◆ **Data shown**
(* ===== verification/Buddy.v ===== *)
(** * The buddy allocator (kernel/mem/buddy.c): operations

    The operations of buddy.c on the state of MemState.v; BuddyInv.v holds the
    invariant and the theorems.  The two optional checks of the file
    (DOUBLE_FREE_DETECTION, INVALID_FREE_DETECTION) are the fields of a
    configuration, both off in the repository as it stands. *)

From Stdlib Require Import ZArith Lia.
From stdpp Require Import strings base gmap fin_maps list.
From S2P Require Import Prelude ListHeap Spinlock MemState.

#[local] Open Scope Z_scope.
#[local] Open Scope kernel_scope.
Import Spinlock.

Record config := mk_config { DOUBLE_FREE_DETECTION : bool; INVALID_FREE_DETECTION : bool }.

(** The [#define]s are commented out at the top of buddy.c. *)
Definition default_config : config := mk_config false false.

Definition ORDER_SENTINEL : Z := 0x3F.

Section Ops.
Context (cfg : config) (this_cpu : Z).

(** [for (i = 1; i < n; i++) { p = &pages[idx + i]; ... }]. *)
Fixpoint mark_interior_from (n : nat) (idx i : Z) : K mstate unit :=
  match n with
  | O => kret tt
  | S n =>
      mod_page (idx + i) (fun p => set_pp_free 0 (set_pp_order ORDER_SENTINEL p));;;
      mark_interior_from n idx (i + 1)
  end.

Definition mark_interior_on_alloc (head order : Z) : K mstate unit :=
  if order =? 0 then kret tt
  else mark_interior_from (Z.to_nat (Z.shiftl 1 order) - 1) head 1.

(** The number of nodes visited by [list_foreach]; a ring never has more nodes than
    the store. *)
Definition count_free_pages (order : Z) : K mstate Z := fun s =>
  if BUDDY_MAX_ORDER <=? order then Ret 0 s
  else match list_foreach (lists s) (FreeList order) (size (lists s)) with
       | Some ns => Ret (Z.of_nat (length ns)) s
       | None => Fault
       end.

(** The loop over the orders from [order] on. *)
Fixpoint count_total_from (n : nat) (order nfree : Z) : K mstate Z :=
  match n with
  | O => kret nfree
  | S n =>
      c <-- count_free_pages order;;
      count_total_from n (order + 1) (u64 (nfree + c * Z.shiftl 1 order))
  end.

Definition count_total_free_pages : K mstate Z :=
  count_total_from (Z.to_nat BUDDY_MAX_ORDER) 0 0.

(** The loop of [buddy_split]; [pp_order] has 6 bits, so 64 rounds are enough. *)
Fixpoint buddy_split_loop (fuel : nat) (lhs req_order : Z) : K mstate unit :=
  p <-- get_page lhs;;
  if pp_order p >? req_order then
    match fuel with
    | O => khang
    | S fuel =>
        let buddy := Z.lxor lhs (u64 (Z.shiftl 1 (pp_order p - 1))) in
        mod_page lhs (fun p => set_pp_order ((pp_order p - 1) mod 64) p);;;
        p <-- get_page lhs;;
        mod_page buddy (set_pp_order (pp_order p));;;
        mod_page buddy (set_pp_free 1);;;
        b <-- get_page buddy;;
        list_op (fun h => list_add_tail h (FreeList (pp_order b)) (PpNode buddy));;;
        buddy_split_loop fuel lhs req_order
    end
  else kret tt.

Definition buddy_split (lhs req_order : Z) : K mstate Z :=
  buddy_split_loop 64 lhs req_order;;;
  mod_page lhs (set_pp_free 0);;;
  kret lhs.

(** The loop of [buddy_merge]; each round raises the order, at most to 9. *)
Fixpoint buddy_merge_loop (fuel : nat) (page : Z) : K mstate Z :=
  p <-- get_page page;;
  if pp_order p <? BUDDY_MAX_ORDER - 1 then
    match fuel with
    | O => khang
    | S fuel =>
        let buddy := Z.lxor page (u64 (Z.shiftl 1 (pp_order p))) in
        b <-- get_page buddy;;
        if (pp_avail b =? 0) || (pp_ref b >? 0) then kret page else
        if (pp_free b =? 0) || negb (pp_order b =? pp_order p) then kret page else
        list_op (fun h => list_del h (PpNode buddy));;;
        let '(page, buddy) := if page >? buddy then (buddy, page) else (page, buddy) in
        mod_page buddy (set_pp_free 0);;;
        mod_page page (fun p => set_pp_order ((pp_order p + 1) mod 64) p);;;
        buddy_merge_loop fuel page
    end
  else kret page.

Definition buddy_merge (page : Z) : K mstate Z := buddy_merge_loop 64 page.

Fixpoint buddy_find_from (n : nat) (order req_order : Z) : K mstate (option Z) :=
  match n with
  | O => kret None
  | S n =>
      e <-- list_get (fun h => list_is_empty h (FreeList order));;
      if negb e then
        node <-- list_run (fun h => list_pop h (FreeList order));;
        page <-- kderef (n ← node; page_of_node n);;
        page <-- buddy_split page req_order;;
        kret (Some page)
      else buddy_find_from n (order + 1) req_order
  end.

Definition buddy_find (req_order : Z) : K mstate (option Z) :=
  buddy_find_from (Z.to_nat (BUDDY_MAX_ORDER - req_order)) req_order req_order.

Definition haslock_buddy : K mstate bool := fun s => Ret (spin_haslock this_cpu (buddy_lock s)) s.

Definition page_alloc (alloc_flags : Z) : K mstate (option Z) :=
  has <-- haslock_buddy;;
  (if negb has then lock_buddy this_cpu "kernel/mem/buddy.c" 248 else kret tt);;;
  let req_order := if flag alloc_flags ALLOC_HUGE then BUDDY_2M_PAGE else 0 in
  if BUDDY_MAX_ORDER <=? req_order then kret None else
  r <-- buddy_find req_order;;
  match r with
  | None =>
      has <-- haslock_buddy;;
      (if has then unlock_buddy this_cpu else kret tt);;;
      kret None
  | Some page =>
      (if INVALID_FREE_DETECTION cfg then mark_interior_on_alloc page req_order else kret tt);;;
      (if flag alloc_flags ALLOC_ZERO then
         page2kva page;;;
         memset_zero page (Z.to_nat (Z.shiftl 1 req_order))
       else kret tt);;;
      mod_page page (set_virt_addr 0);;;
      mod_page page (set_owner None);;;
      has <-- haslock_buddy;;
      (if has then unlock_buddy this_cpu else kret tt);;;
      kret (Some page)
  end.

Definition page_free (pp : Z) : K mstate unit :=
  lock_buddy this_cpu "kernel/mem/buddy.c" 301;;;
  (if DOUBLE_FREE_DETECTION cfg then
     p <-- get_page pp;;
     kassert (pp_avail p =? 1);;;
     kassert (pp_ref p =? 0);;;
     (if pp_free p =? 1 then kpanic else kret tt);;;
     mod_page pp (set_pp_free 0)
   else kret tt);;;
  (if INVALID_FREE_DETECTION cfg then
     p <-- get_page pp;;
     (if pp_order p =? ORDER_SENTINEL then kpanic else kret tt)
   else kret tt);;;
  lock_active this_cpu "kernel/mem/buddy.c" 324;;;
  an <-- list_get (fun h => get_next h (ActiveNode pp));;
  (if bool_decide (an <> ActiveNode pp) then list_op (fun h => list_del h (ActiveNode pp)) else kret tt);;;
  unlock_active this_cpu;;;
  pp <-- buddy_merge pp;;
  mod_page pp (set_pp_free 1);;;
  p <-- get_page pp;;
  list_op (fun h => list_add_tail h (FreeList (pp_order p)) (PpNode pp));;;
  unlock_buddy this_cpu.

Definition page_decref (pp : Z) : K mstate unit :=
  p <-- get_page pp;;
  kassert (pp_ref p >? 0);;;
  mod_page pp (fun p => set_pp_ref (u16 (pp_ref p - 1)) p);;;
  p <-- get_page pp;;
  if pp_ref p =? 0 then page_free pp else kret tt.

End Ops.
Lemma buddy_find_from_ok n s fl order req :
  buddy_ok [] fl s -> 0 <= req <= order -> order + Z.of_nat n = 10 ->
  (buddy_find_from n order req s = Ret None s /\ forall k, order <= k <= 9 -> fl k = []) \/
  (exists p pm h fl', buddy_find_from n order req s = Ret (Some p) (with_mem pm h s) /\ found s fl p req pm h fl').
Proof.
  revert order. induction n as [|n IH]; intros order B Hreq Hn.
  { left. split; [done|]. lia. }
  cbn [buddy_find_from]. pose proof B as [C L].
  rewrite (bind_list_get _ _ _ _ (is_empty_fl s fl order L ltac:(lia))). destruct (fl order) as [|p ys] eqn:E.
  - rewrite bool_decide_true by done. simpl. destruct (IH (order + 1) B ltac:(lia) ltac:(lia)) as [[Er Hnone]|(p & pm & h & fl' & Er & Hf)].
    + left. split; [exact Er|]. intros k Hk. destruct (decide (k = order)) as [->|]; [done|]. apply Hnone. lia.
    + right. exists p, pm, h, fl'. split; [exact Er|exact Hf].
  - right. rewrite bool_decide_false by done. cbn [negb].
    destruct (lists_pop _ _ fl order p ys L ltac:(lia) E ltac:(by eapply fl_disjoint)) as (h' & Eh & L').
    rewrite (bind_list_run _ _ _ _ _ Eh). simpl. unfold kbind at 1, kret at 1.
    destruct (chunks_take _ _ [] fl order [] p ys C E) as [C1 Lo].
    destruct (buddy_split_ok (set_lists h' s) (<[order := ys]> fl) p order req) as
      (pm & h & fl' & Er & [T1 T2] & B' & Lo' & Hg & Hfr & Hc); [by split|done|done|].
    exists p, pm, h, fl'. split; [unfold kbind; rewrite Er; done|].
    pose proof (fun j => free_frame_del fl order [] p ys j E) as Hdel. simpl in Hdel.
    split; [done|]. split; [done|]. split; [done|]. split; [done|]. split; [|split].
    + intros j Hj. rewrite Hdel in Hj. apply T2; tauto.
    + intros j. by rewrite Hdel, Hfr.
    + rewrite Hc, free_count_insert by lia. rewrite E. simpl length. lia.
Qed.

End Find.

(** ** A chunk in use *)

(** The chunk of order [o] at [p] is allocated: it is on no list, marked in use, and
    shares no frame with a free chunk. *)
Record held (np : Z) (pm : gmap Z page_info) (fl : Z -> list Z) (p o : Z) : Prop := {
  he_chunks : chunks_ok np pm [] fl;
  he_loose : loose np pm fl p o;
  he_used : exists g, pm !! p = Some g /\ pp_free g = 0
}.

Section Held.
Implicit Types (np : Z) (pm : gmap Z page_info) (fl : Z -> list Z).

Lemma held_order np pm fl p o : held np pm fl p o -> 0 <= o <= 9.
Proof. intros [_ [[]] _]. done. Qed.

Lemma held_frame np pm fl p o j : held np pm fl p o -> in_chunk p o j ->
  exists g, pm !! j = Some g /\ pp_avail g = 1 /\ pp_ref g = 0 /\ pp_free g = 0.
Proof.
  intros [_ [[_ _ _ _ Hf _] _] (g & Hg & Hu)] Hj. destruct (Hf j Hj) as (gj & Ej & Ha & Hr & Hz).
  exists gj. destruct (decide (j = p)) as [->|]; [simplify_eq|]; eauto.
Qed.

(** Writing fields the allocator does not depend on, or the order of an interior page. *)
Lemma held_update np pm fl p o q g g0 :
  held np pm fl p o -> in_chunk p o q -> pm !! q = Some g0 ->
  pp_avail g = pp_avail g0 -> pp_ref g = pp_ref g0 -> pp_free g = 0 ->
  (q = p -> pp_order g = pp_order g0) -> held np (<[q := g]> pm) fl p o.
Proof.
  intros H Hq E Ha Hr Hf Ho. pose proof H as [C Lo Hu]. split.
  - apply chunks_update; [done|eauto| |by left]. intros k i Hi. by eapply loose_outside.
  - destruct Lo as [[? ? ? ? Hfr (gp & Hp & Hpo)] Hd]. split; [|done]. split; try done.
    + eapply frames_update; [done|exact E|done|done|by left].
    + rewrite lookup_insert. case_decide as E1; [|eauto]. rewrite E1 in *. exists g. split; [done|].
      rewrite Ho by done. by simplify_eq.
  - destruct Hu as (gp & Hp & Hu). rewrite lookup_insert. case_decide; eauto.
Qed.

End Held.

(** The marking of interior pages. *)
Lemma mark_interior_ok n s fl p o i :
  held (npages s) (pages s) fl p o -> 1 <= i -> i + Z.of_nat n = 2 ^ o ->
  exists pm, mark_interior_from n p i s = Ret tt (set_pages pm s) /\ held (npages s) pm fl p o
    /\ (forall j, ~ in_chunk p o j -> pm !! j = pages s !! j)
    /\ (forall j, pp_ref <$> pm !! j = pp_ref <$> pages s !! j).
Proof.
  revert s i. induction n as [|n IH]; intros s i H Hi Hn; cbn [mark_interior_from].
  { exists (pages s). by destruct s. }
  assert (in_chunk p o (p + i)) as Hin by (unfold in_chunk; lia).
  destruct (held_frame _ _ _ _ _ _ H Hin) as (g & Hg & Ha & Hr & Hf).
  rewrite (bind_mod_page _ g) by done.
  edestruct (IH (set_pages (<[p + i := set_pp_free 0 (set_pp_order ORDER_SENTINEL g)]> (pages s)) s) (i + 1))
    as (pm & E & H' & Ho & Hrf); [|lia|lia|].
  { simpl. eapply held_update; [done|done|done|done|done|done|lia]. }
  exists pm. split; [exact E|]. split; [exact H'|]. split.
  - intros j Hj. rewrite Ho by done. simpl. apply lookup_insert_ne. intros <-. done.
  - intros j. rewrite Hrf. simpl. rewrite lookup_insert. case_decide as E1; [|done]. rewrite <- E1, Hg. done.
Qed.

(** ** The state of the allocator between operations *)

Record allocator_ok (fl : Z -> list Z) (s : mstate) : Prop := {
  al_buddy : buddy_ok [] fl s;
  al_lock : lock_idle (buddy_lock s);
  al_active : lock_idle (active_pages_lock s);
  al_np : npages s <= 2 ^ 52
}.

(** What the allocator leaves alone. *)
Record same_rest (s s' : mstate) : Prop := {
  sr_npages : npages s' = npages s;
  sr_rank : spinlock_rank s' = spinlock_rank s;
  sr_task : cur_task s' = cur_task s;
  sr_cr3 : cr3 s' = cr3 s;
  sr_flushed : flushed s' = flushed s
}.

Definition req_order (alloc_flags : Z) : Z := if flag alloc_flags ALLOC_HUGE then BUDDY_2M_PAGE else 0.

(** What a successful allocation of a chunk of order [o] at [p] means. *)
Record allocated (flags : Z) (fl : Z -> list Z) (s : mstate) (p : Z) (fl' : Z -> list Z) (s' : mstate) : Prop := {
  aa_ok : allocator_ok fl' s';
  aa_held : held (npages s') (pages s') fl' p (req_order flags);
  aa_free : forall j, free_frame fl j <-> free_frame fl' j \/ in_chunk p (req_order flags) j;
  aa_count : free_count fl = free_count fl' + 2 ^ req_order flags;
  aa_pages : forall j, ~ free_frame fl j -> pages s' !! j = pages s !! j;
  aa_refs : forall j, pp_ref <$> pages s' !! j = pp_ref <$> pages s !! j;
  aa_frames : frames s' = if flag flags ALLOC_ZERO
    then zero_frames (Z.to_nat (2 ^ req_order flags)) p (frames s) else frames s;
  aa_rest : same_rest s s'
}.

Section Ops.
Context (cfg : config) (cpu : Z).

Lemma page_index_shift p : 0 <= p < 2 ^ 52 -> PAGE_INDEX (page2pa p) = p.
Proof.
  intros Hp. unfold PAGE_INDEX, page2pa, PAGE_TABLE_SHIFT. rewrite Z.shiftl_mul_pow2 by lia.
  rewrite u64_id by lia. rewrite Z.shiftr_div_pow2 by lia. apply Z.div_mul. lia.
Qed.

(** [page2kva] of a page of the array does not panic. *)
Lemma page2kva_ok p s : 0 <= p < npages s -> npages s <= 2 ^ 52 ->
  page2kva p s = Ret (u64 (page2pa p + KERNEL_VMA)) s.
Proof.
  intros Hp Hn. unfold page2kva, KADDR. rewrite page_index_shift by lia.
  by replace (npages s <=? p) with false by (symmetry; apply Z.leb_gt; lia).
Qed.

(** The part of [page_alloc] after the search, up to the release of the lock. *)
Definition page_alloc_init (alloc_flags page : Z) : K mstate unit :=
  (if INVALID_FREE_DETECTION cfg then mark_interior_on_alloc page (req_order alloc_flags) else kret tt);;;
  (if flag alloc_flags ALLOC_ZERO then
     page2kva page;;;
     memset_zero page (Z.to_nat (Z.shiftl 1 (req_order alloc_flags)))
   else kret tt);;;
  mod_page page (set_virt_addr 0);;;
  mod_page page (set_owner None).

◆ **What is needed**
An exact copy of the lines above, from the one containing "Definition buddy_find (req_order" down to the one containing "Definition haslock_buddy : K" and including both, is the whole answer; retype it and nothing else.

◆ **Task result**
Definition buddy_find (req_order : Z) : K mstate (option Z) :=
  buddy_find_from (Z.to_nat (BUDDY_MAX_ORDER - req_order)) req_order req_order.

Definition haslock_buddy : K mstate bool := fun s => Ret (spin_haslock this_cpu (buddy_lock s)) s.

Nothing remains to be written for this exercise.